Why health IT has under-delivered, and how we can recover the promise of the 2010s.
One could be forgiven for believing the 2010s should have been a golden age for health IT. Between employers fed up with ballooning costs, pressures from the new ACA plans, and the implementation of MACRA, the environment seemed ripe for sweeping transformation in healthcare delivery.
But our health systems installed Epic and stopped there.  It is not clear that care quality is much better in 2020 than it was in 2010. And far from doing more with less, our providers actually have been doing less with more. According to McKinsey, multifactor productivity in healthcare delivery “decreased by about 420 bps per annum” through most of the 2010s. 

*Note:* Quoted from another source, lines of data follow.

(** [Field(default="normal")] and then the validator; the default is taken
    as it is. *)
Definition check_priority (v : option string) : string + string :=
  match v with
  | None => inr "normal"
  | Some v => validate_priority v
  end.

Definition validate (p : Payload.t) : list (string * string) + NotificationCreate.t :=
  match validate_type (Payload.type p),
        check_title (Payload.title p),
        check_priority (Payload.priority p) with
  | inr ty, inr ti, inr pr =>
      inr (NotificationCreate.mk (Payload.user_id p) ty ti
             (Payload.message p) pr (Payload.metadata p))
  | rty, rti, rpr =>
      inl (field_error "type" rty ++ field_error "title" rti
           ++ field_error "priority" rpr)%list
  end.

(** ** The session *)

Definition inserted (E : Env) (pk : Z) (obj : NotificationDB.t) : NotificationDB.t :=
  NotificationDB.mk (Some pk)
    (NotificationDB.notification_id obj) (NotificationDB.user_id obj)
    (NotificationDB.type obj) (NotificationDB.title obj)
    (NotificationDB.message obj) (NotificationDB.status obj)
    (NotificationDB.priority obj) (NotificationDB.metadata obj)
    (Some (default (import_time E) (NotificationDB.created_at obj)))
    (Some (default (import_time E) (NotificationDB.updated_at obj)))
    (NotificationDB.read_at obj)
    (Some (default true (NotificationDB.is_active obj))).

(** [db.add(obj); await db.commit()]: returns the key of the new row. *)
Definition db_add_commit (obj : NotificationDB.t) : M Z :=
  run may_raise DbCommit;
  do E <- ask;
  do w <- get_world;
  let pk := seq w in
  run modify (fun w =>
        set_seq (pk + 1)
          (set_table (fun rows => (rows ++ [inserted E pk obj])%list) w));
  ret pk.

Definition has_pk (pk : Z) (r : NotificationDB.t) : bool :=
  match NotificationDB.id r with
  | Some i => i =? pk
  | None => false
  end.

(** [await db.refresh(obj)] *)
Definition db_refresh (pk : Z) : M NotificationDB.t :=
  run may_raise DbRefresh;
  do w <- get_world;
  match find (has_pk pk) (table w) with
  | Some r => ret r
  | None => raise (Exception "Could not refresh instance")
  end.

(** [WHERE notification_id = :notification_id AND is_active = true] *)
Definition selected (notification_id : string) (r : NotificationDB.t) : bool :=
  String.eqb (NotificationDB.notification_id r) notification_id
  && match NotificationDB.is_active r with Some true => true | _ => false end.

(** [SET status = 'read', read_at = :read_at, updated_at = :updated_at] *)
Definition set_read (read_at updated_at : Z) (r : NotificationDB.t) : NotificationDB.t :=
  NotificationDB.mk (NotificationDB.id r)
    (NotificationDB.notification_id r) (NotificationDB.user_id r)
    (NotificationDB.type r) (NotificationDB.title r)
    (NotificationDB.message r) "read"
    (NotificationDB.priority r) (NotificationDB.metadata r)
    (NotificationDB.created_at r)
    (Some updated_at)
    (Some read_at)
    (NotificationDB.is_active r).

(** The table after the UPDATE, inside the transaction of the session. *)
Definition updated (notification_id : string) (read_at updated_at : Z)
    (rows : list NotificationDB.t) : list NotificationDB.t :=
  map (fun r =>
         if selected notification_id r then set_read read_at updated_at r else r)
      rows.

(** [await db.execute("UPDATE ... RETURNING *")]: the pending table and
    the rows returned.  Nothing is committed yet. *)
Definition db_update_returning (notification_id : string) (read_at updated_at : Z)
    : M (list NotificationDB.t * list NotificationDB.t) :=
  run may_raise DbExecute;
  do w <- get_world;
  ret (updated notification_id read_at updated_at (table w),
       map (set_read read_at updated_at) (filter (selected notification_id) (table w))).

(** [await db.commit()] of the pending table. *)
Definition db_commit (pending : list NotificationDB.t) : M unit :=
  run may_raise DbCommit;
  modify (set_table (fun _ => pending)).

(** [obj.__dict__], the column attributes. *)
Definition __dict__ (o : NotificationDB.t) : Dict :=
  [("id", opt_int (NotificationDB.id o));
   ("notification_id", VStr (NotificationDB.notification_id o));
   ("user_id", VStr (NotificationDB.user_id o));
   ("type", VStr (NotificationDB.type o));
   ("title", VStr (NotificationDB.title o));
   ("message", VStr (NotificationDB.message o));
   ("status", VStr (NotificationDB.status o));
   ("priority", VStr (NotificationDB.priority o));
   ("metadata", opt_dict (NotificationDB.metadata o));
   ("created_at", opt_int (NotificationDB.created_at o));
   ("updated_at", opt_int (NotificationDB.updated_at o));
   ("read_at", opt_int (NotificationDB.read_at o));
   ("is_active", opt_bool (NotificationDB.is_active o))].

(** ** [NotificationResponse] *)

(** [NotificationResponse.from_orm(obj)] and [NotificationResponse(...)]
    from a row: the key and the two timestamps are required. *)
Definition from_orm (o : NotificationDB.t) : M NotificationResponse.t :=
  match NotificationDB.id o,
        NotificationDB.created_at o, NotificationDB.updated_at o with
  | Some i, Some c, Some u =>
      ret (NotificationResponse.mk i
             (NotificationDB.notification_id o) (NotificationDB.user_id o)
             (NotificationDB.type o) (NotificationDB.title o)
             (NotificationDB.message o) (NotificationDB.status o)
             (NotificationDB.priority o) (NotificationDB.metadata o)
             c u (NotificationDB.read_at o))
  | _, _, _ => raise (Exception "validation error for NotificationResponse")
  end.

What happened to the Smart Enterprise wave that was promised in healthcare? What happened to precision medicine and data-driven decision support? Where are our AI pathologists?
Reasons behind the stagnation
There is not just one simple reason behind health IT’s relative stagnation. Rather, the confluence of dozens have held back innovation.
EHR software from most major vendors is notoriously challenging to extend. Limited interoperability means new capabilities are challenging or impossible to build. And once installed, replatforming is a step too costly for most health systems to consider.
Security and Privacy Requirements
HIPAA compliance imposes strict requirements on data handling and data storage. Some buyers require HITRUST certification. This adds complexity and cost to development and presents barriers for newcomers to the industry.
Extended Sales Cycles
Health systems frequently lack strong central buyers, requiring the alignment of multiple stakeholder groups to advance even a pilot. In line with security and privacy requirements above any sale will also require lengthy security questionnaires and audit processes after business approval. What might take 6 months in pharmaceuticals, manufacturing, and other industries likely requires 12 to 18 months in healthcare.
Changing workflow for any role in any industry is challenging — but making changes to how a clinician practices medicine can be particularly daunting. Liability concerns can also make practitioners skeptical of anything that replaces or influences their own judgement.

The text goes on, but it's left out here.